Researchers have noted in a small pilot study that squirting insulin deep into the nose where it travels to the brain might hold early Alzheimer’s disease at bay. At present there are no effective ways to prevent or delay the progress of Alzheimer’s. More than 5.4 million Americans and 35 million people worldwide have Alzheimer's, the most common form of dementia.
Although the results are preliminary and must be viewed with caution, “it is a provocative study,” said Dr. Jason Karlawish, an Alzheimer’s researcher and ethicist at the University of Pennsylvania. But he and other experts caution that a bigger and longer study is needed to see if the initial results hold up and whether there are adverse effects that might negate any benefits.
“It’s important readers realize this is a pilot trial,” said Dr.
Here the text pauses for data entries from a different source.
(** C1 as it is worded fails on an empty header: with an initialization body
    the wording asks for a rejection (the header is not absent, the registry
    has no such entry) and the handler creates a transport. *)
Lemma post_mcp_empty_header_initialize :
  post_mcp initial_state (Request (Some "") initialize_body) false
    = create initial_state false
  ∧ admission_as_claimed initial_state (Request (Some "") initialize_body) false
    = reject initial_state
  ∧ post_mcp initial_state (Request (Some "") initialize_body) false
    ≠ admission_as_claimed initial_state (Request (Some "") initialize_body) false.
Proof. by repeat split. Qed.

(** C2, an instance: an id no session has is refused. *)
Lemma post_mcp_rejection_response_witness :
  rejected_amended one_session (Request (Some other_uuid) tools_list_body)
  ∧ post_mcp one_session (Request (Some other_uuid) tools_list_body) false
    = (Responded (Json 400 (structured_error "錯誤請求：未提供有效的會話 ID")),
       one_session).
Proof.
  assert (Hrej : rejected_amended one_session
                   (Request (Some other_uuid) tools_list_body)).
  { left. exists other_uuid. split_and!; [done | done | | done].
    by apply is_uuid_not_inherited. }
  split; [exact Hrej |].
  exact (post_mcp_rejection_response one_session _ false Hrej).
Defined.

(** C2 as it is worded fails on an empty header: the header is there, the
    registry has no entry under it, and an initialization body is forwarded
    to a new transport instead of being answered by 400. *)
Lemma post_mcp_rejection_empty_header :
  rejected_as_claimed one_session (Request (Some "") initialize_body)
  ∧ post_mcp one_session (Request (Some "") initialize_body) false
    = (Delegated 1%nat true, one_session_one_pending).
Proof.
  split; [| reflexivity].
  left. by exists "".
Qed.
(** * AutoBot (Mercari deal hunter): a shallow embedding of the discovery pipeline

    The development follows the Go sources:
    - [strconv] and [Mercari.jsonNumberToInt]: the tolerant numeric decoding
      of pkg/mercari/scanner.go;
    - [Mercari.classifyItem] and [Mercari.FilterItems]: the CLIP image filter;
    - [Store]: the SQLite dedup store of pkg/store/dedup.go;
    - [Bot]: searchWithRetry, scanBrand and runScanCycle of cmd/autobot;
    - [Config]: LoadConfig and GetPriceRange of config/config.go;
    - [Telegram]: the captions, the requests and the command listener of
      pkg/telegram.

    Everything the process receives from outside (HTTP replies, the clock,
    math/rand, goroutine completion order) is an explicit argument, so that
    every function below is a total, executable Rocq function. *)

From Stdlib Require Import ZArith Lia Ascii String.
From Stdlib Require Import Floats.PrimFloat Floats.SpecFloat Floats.FloatOps.
From Stdlib Require Import Floats.FloatAxioms.
From stdpp Require Import base option list gmap strings pretty.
P. Murali Doraiswamy, an Alzheimer’s researcher at Duke University who was not part of the study. “It’s not ready for prime time.” The study, published online in the Archives of Neurology, included 104 people, a group small enough that the promising results could have occurred by chance.
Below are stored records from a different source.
(** The entry of [savedDomains] for a profile. *)
Definition savedOf (domainData : DomainData) : SavedDomain :=
  mkSavedDomain (dd_domain domainData) (crossReferenceScore (analysis domainData))
                (length (allCookiesOf domainData))
                (length (authenticatedEndpoints (analysis domainData))).

(** The profiles that get a prepared file. *)
Definition hasStoredCookies (domainData : DomainData) : bool :=
  hasCookies (analysis domainData) && (0 <? totalCookies (analysis domainData))
  && (0 <? length (allCookiesOf domainData)).

(** The path of the prepared file of a domain, and that of the report. *)
Definition preparedPath (path_join : string -> string -> string) (dirname domain : string)
  : string :=
  path_join (path_join dirname "prepared_cookies"%string)
            (safeDomainOf domain ++ ".txt")%string.

Definition reportPath (path_join : string -> string -> string) (dirname : string) : string :=
  path_join (path_join dirname "analysis"%string) "discovery_analysis.json"%string.

Definition scoreGe (a b : SavedDomain) : Prop := (sd_score b <= sd_score a)%Z.

Definition profileScoreGe (a b : DomainData) : Prop :=
  (crossReferenceScore (analysis b) <= crossReferenceScore (analysis a))%Z.

(** No interaction with the outside fails. *)
Definition neverFails (w : World) : Prop := forall n, failure (oracle w n) = None.


(** The world after a write of [content] to [path] has returned. *)
Definition wrote (path content : string) (w : World) : World :=
  mkWorld (oracle w)
          (fun p => if String.eqb p path then Some (content, now_ms w) else files w p)
          (now_ms w) (ticks w) (trace w) (heap w).

(** ** session_checker_improved.js: the cookie parser *)

Definition CR : ascii := ascii_of_nat 13.

(** A piece less one carriage return at its end. *)
Fixpoint dropLastCR (s : string) : string :=
  match s with
  | EmptyString => EmptyString
  | String c s' =>
      match s' with
      | EmptyString => if Ascii.eqb c CR then EmptyString else s
      | String _ _ => String c (dropLastCR s')
      end
  end.

(** [text.split(/\r?\n/)]: the carriage return before a line feed belongs
    to the separator. *)
Fixpoint stripCRs (pieces : list string) : list string :=
  match pieces with
  | [] => []
  | piece :: rest =>
      match rest with
      | [] => [piece]
      | _ :: _ => dropLastCR piece :: stripCRs rest
      end
  end.

Definition splitLines (text : string) : list string :=
  stripCRs (JS.split JS.LF text).

(** [s.replace(/^\./, "")]. *)
Definition replaceLeadingDot (s : string) : string :=
  match s with
  | String c r => if Ascii.eqb c "." then r else s
  | EmptyString => s
  end.

(** [CONFIG.checkExpiration] of session_checker_improved.js. *)
Definition CONFIG_checkExpiration : bool := true.

(** The local variables of the loop of [parseNetscapeCookies]:
    [domainMap], [validCookies], [expiredCookies]. *)
Definition NetscapeAcc : Type := (JS.Map (list string) * nat * nat)%type.

(** The body of the loop of [parseNetscapeCookies]. *)
Definition netscapeLine (line : string) (acc : NetscapeAcc) : M NetscapeAcc :=
  let '(domainMap, validCookies, expiredCookies) := acc in
  let parts := JS.split JS.TAB line in
  if length parts <? 7 then ret acc
  else
    let domain := replaceLeadingDot (JS.at_ parts 0) in
    if negb (JS.truthy domain) || negb (JS.truthy domain && forallb printable (chars domain))
    then ret acc
    else if (253 <? String.length domain)
            || JS.includes domain (String (ascii_of_nat 0) EmptyString)
            || JS.includes domain (String (ascii_of_nat 0) EmptyString)
    then ret acc
    else
      expired <- (if CONFIG_checkExpiration then isCookieExpired line else ret false) ;;
      if expired
      then ret (domainMap, validCookies, S expiredCookies)
      else ret (JS.push (JS.ensure domainMap domain) domain line,
                S validCookies, expiredCookies).

Definition parseNetscapeCookies (filePath : string) : M (JS.Map (list string)) :=
  text <- readFileSync filePath ;;
  let lines :=
    filter (fun l => JS.truthy (JS.trim l) && negb (JS.startsWith l "#")) (splitLines text) in
  acc <- forOf lines netscapeLine ([], 0, 0) ;;
  let '(domainMap, _, _) := acc in
  ret domainMap.

(** ** session_checker_improved.js: the cookie setter *)

(** [s.slice(1)]. *)
Definition sliceFrom1 (s : string) : string :=
  match s with
  | String _ r => r
  | EmptyString => EmptyString
  end.

(** [s.toUpperCase() === "TRUE"]: each of T, R, U, E is the upper-case form
    of itself and of its lower-case letter only. *)
Definition upperIsTRUE (s : string) : bool :=
  match s with
  | String a (String b (String c (String d EmptyString))) =>
      (Ascii.eqb a "T" || Ascii.eqb a "t") && (Ascii.eqb b "R" || Ascii.eqb b "r")
      && (Ascii.eqb c "U" || Ascii.eqb c "u") && (Ascii.eqb d "E" || Ascii.eqb d "e")
  | _ => false
  end.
For the study, the researchers at the University of Washington divided the subjects into three groups. One got a placebo, one got 20 international units of aerosolized insulin a day, and the third got 40 international units a day.
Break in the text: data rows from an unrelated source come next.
(** C7, as the code has it. A login with a username that is not stored
    and a login with a stored username and a password its hash does not
    accept return the same failure signal, [(False, None)], and the login
    route answers both with the same page and the same message. Their
    timing is not equalised: the first returns without verifying any hash,
    the second only after the hash verification. *)
Theorem login_failures_return_alike
    (mdb : Mongo.Db) (sdb : Sqlite.Db) (clk : Z) (evs : list event)
    (unknown known : dict string) (sess : option Session)
    (um us : User) :
  let u1 := strip (form_get unknown "username" "") in
  let p1 := strip (form_get unknown "password" "") in
  let u2 := strip (form_get known "username" "") in
  let p2 := strip (form_get known "password" "") in
  let wm := mkWorld (Online mdb) clk evs in
  let ws := mkWorld (Online sdb) clk evs in
  u1 <> "" -> p1 <> "" -> u2 <> "" -> p2 <> "" ->
  Mongo.find_by_username u1 (Mongo.users mdb) = None ->
  Mongo.find_by_username u2 (Mongo.users mdb) = Some um ->
  hash_accepts (u_password_hash um) p2 = false ->
  Sqlite.select_by_username u1 (Sqlite.users sdb) = None ->
  Sqlite.select_by_username u2 (Sqlite.users sdb) = Some us ->
  hash_accepts (u_password_hash us) p2 = false ->
  observation (Mongo.login_user u1 p1 wm) = (Ok (false, None), evs)
  /\ observation (Mongo.login_user u2 p2 wm)
     = (Ok (false, None), (evs ++ [HashVerified])%list)
  /\ observation (Sqlite.login_user u1 p1 ws) = (Ok (false, None), evs)
  /\ observation (Sqlite.login_user u2 p2 ws)
     = (Ok (false, None), (evs ++ [HashVerified])%list)
  /\ result (Mongo.login POST unknown sess wm)
     = Ok (Render "login.html" (Some "Invalid username or password") None,
           sess)
  /\ result (Mongo.login POST known sess wm)
     = Ok (Render "login.html" (Some "Invalid username or password") None,
           sess).
Proof.
  intros u1 p1 u2 p2 wm ws Hu1 Hp1 Hu2 Hp2 Mn Ms Mh Sn Ss Sh.
  unfold wm, ws, observation.
  rewrite (mongo_login_unknown _ _ _ _ _ Mn).
  rewrite (mongo_login_wrong _ _ _ _ _ _ Ms Mh).
  rewrite (sqlite_login_unknown _ _ _ _ _ Sn).
  rewrite (sqlite_login_wrong _ _ _ _ _ _ Ss Sh).
  repeat split.
  - erewrite mongo_login_route_failed; try eassumption; [reflexivity|].
    apply mongo_login_unknown, Mn.
  - erewrite mongo_login_route_failed; try eassumption; [reflexivity|].
    apply (mongo_login_wrong _ _ _ _ _ _ Ms Mh).
Qed.

End Login.

(** ** Storage failures *)

Section StorageFailures.
Context `{RT : Runtime}.

(** [save_assessment] never raises, and reports a failure by [False] and a
    line in the server log. *)
Lemma save_assessment_offline reason clk evs user_id features p category :
  Mongo.save_assessment user_id features p category
    (mkWorld (Offline reason) clk evs)
  = (Ok false,
     mkWorld (Offline reason) clk
       (evs ++ [Printed ("Error saving assessment: " ++ reason)])).
Proof. reflexivity. Qed.

Lemma save_assessment_returns user_id features p category w :
  exists saved w',
    Mongo.save_assessment user_id features p category w = (Ok saved, w').
Proof.
  unfold Mongo.save_assessment, Mongo.to_oid, Mongo.assessments_insert_one.
  destruct w as [[db|reason] clk evs]; run_app.
  - destruct (Mongo.oid_of user_id); do 2 eexists; reflexivity.
  - do 2 eexists; reflexivity.
Qed.

(** C9. For every prediction request of a logged-in patient whose form is
    complete and which the classifier scores, a storage back end that is
    unavailable when the assessment is saved does not change the response:
    the page shows the computed probability and its risk category, and the
    failure appears only as a line in the server log. The response is the
    same whatever the state of the storage. *)
Theorem prediction_survives_storage_failure
    (s : Session) (form : dict string) (reason : string) (clk : Z)
    (evs : list event) (predict_proba : list float -> outcome float)
    (features_input : dict float) (data : list float) (p : float) :
  s_role s = "patient" ->
  classifier = Some predict_proba ->
  Mongo.read_features FEATURE_NAMES form [] []
  = Ok (inr (features_input, data)) ->
  predict_proba data = Ok p ->
  Mongo.patient_predict POST form (Some s)
    (mkWorld (Offline reason) clk evs)
  = (Ok (prediction_page s p),
     mkWorld (Offline reason) clk
       (evs ++ [Printed ("Error saving assessment: " ++ reason)]))
  /\ forall st,
      result (Mongo.patient_predict POST form (Some s) (mkWorld st clk evs))
      = Ok (prediction_page s p).
Proof.
  intros Hrole Hclf Hread Hp.
  assert (Step : forall w,
    Mongo.patient_predict POST form (Some s) w
    = match Mongo.save_assessment (IdStr (s_user_id s)) features_input p
              (fst (get_risk_category p)) w with
      | (Ok _, w') => (Ok (prediction_page s p), w')
      | (Raised e, w') =>
          (Ok (Render "predict.html"
                 (Some ("Prediction error: " ++ str_exn e))
                 (Some (s_username s))), w')
      end).
  { intros w. unfold Mongo.patient_predict, Mongo.patient_required.
    rewrite Hrole. cbn [String.eqb Ascii.eqb Bool.eqb negb]. rewrite Hclf.
    unfold try_except at 1. unfold bind at 1, lift at 1. rewrite Hread.
    unfold bind at 1, lift at 1. rewrite Hp.
    unfold prediction_page.
    destruct (get_risk_category p) as [category color]. cbn [fst snd].
    unfold bind at 1.
    destruct (Mongo.save_assessment (IdStr (s_user_id s)) features_input p
                category w) as [[saved|e] w']; reflexivity. }
  split.
  - rewrite Step, save_assessment_offline. reflexivity.
  - intros st. rewrite Step.
    destruct (save_assessment_returns (IdStr (s_user_id s)) features_input
                p (fst (get_risk_category p)) (mkWorld st clk evs))
      as (saved & w' & E).
    rewrite E. reflexivity.
Qed.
In the four-month study, the group randomly assigned to receive intranasal insulin twice a day either improved slightly or remained the same in tests of memory and assessments of their ability to handle day-to-day activities. The lower dose seemed more effective than the higher one. Those who received placebos got worse.
A third also had scans to assess their brains’ use of glucose. One hallmark of Alzheimer’s disease is reduced metabolism in the brain, which shows up on scans as less use of glucose, the fuel for brain cells. In this assessment, those getting insulin used more glucose in their brains; those taking placebos used less.
The study’s principal investigator, Suzanne Craft, has studied insulin’s effects in Alzheimer’s. She is professor of psychiatry at the University of Washington in Seattle and director of the memory disorders clinic at the Veterans Affairs Puget Sound Health Care System.
Brain cells need insulin, Dr. Craft said. And conditions in which the body makes too little insulin or is resistant to its effects — diabetes, pre-diabetes, even untreated high-blood pressure — are associated with an increased risk of Alzheimer’s. In addition, she explained that beta amyloid, a toxic protein that accumulates in the brain of Alzheimer’s patients, seems to tie up insulin in the brain.
So, Dr. Craft reasoned, perhaps if more insulin could be put into the brains of people with the degenerative brain disease, their memories and ability to function might improve. The problem was to find a way to get more insulin to the brain but not to the body. The solution was a special device made by Kurve Technology that delivers a spray of insulin deep into the nose. From there the hormone travels along the path of nerves into the brain.
Now Dr. Craft wants to test insulin again in a much more extensive study. In the meantime, she cautions Alzheimer’s patients not to rush out and try to take insulin. It is too soon to say if the treatment is even safe, she said. And patients would need a special device to get it deep into the nose. Kurve’s device is not yet on the market. “The individual person will not be able to get this device,” Dr. Craft said. But, she added, if her study goes forward, many will be able to participate in it.
“Anything that shows benefits even in stabilizing cognitive decline is worth noticing right now. Obviously, like any other study, it has to be replicated and independently confirmed. If that happens, then there will be a lot of interest in moving in this direction,” Dr. Sam Gandy of the Mount Sinai Alzheimer's Disease Research Center in New York said.
“It's interesting and promising. What it tells us for sure is this needs to be explored further in larger and longer trials,” said Dr. Laurie Ryan, program director for Alzheimer's disease clinical trials at the National Institute on Aging, one of the National Institutes of Health, which funded the study. “In patients, anything can look good at this stage,” she added in warning.